Generally, colitis is characterized by:
- Intense pain and tenderness in the abdomen
- Rapid, unexplained weight loss
- Joint and muscle aches
- Tiredness and lethargy
- Irregular bowel movements, including diarrhea or constipation
- Changes in the appearance of the colon when examined by a doctor, including:
- Swelling, redness, bleeding
- Blood or mucus in the stool
- Flatulence, bloating, indigestion
- Heartburn or acid reflux
- Cramping and general intestinal discomfort
Your medical professional should conduct a thorough evaluation of your health, including history, dietary habits, sleep patterns, hormonal status (i.e. menstruation, puberty, pregnancy, menopause), exercise levels, environmental exposures, and exploration of other underlying conditions. A doctor screening for colitis may conduct:
- An x-ray of the colon
- Stool samples
- Sigmoidoscopy and colonoscopy
- Blood chemistry analysis
Colitis may be triggered by poor digestion, autoimmune disorders that cause the body to attack itself, infections, microbes, and certain chemicals, including mediations.
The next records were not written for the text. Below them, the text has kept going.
Lemma edge_doc_ends a_id a_coll b_id b_coll t w meta now :
  get (edge_doc a_id a_coll b_id b_coll t w meta now) "source_id" = Some (VString a_id) /\
  get (edge_doc a_id a_coll b_id b_coll t w meta now) "target_id" = Some (VString b_id).
Proof. done. Qed.
Lemma other_end_in new_doc except planned doc k : Forall (planned_edge new_doc except) planned -> doc ∈ planned ->
  auto_edge doc new_doc k \/ auto_edge doc k new_doc -> k.2 ∈ other_ends new_doc.2 planned.
Proof.
  intros _ Hin Hd. unfold other_ends. rewrite sort_by_perm, elem_of_remove_dups, list_elem_of_omap. exists doc. split; [done|].
  destruct Hd as [(t & w & meta & now & -> & _)|(t & w & meta & now & -> & _)]; clear -k;
    match goal with |- context [edge_doc ?a ?b ?c ?d t w meta now] => destruct (edge_doc_ends a b c d t w meta now) as [-> ->] end;
    cbn; case_bool_decide; congruence.
Qed.

(** What a stored edge that parses is made of. *)
Lemma parsed_fields doc e : parse_edge doc = Some e -> exists m, doc = VObject m /\
  get doc "source_id" = Some (VString (source_id e)) /\ get doc "target_id" = Some (VString (target_id e)).
Proof.
  unfold parse_edge. intros (? & E0 & (? & _ & (? & E1%str_field_get & (? & E2 & (? & E3%str_field_get & (? & E4 & [= <-])%bind_Some)%bind_Some)%bind_Some)%bind_Some)%bind_Some)%bind_Some.
  destruct doc; try discriminate E1. eauto.
Qed.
Some researchers and many colitis sufferers believe that food may trigger or worsen their attacks of colitis. The main culprits include:
- Soft drinks
- Dairy products
- Dried fruits, vegetables or legumes
- Foods high in sulfur or sulfate
- High fiber foods
- Spicy foods
- Nuts and seeds
- Artificial flavorings, colors, preservatives, and sweeteners like sorbitol
- Raw vegetables
- Processed foods containing refined sugars or hydrogenated oils
The treatment of colitis depends on its causes. For most cases, anti-inflammatory medications like aspirin or ibuprofen are often used to reduce inflammation and pain associated with colitis. For cases of colitis sparked by bacterial or viral infection, a course of anti-viral medications or antibiotics may be advised. For cases of colitis presenting severe diarrhea, electrolyte supplementation and anti-diarrhea medications are sometimes prescribed. Occasionally, surgery is required in severe cases involving the removal of the colon through colectomy.
For those who believe their colitis is caused by diet, keeping a food diary to determine and then eliminate problem foods may be helpful.
Some research suggests that the addition of certain elements to your diet may help:
- Fiber, especially from brassica, which has soluble contents that ease ulcers. Oatmeal may help as well.
- Fish oils may inhibit inflammation and contribute to increased digestive lubrication.
- Herbal medications containing sulphydryl or vitamin U.
- Additional water. Water is crucial to lubricating every bodily process, reducing inflammation, and eliminating toxins.
Alternative therapies like yoga, homeopathic treatments, acupuncture, and enemas or colonics are sometimes helpful for colitis. Along with all major dietary changes and herbal supplements, these activities should always be pre-approved by a doctor.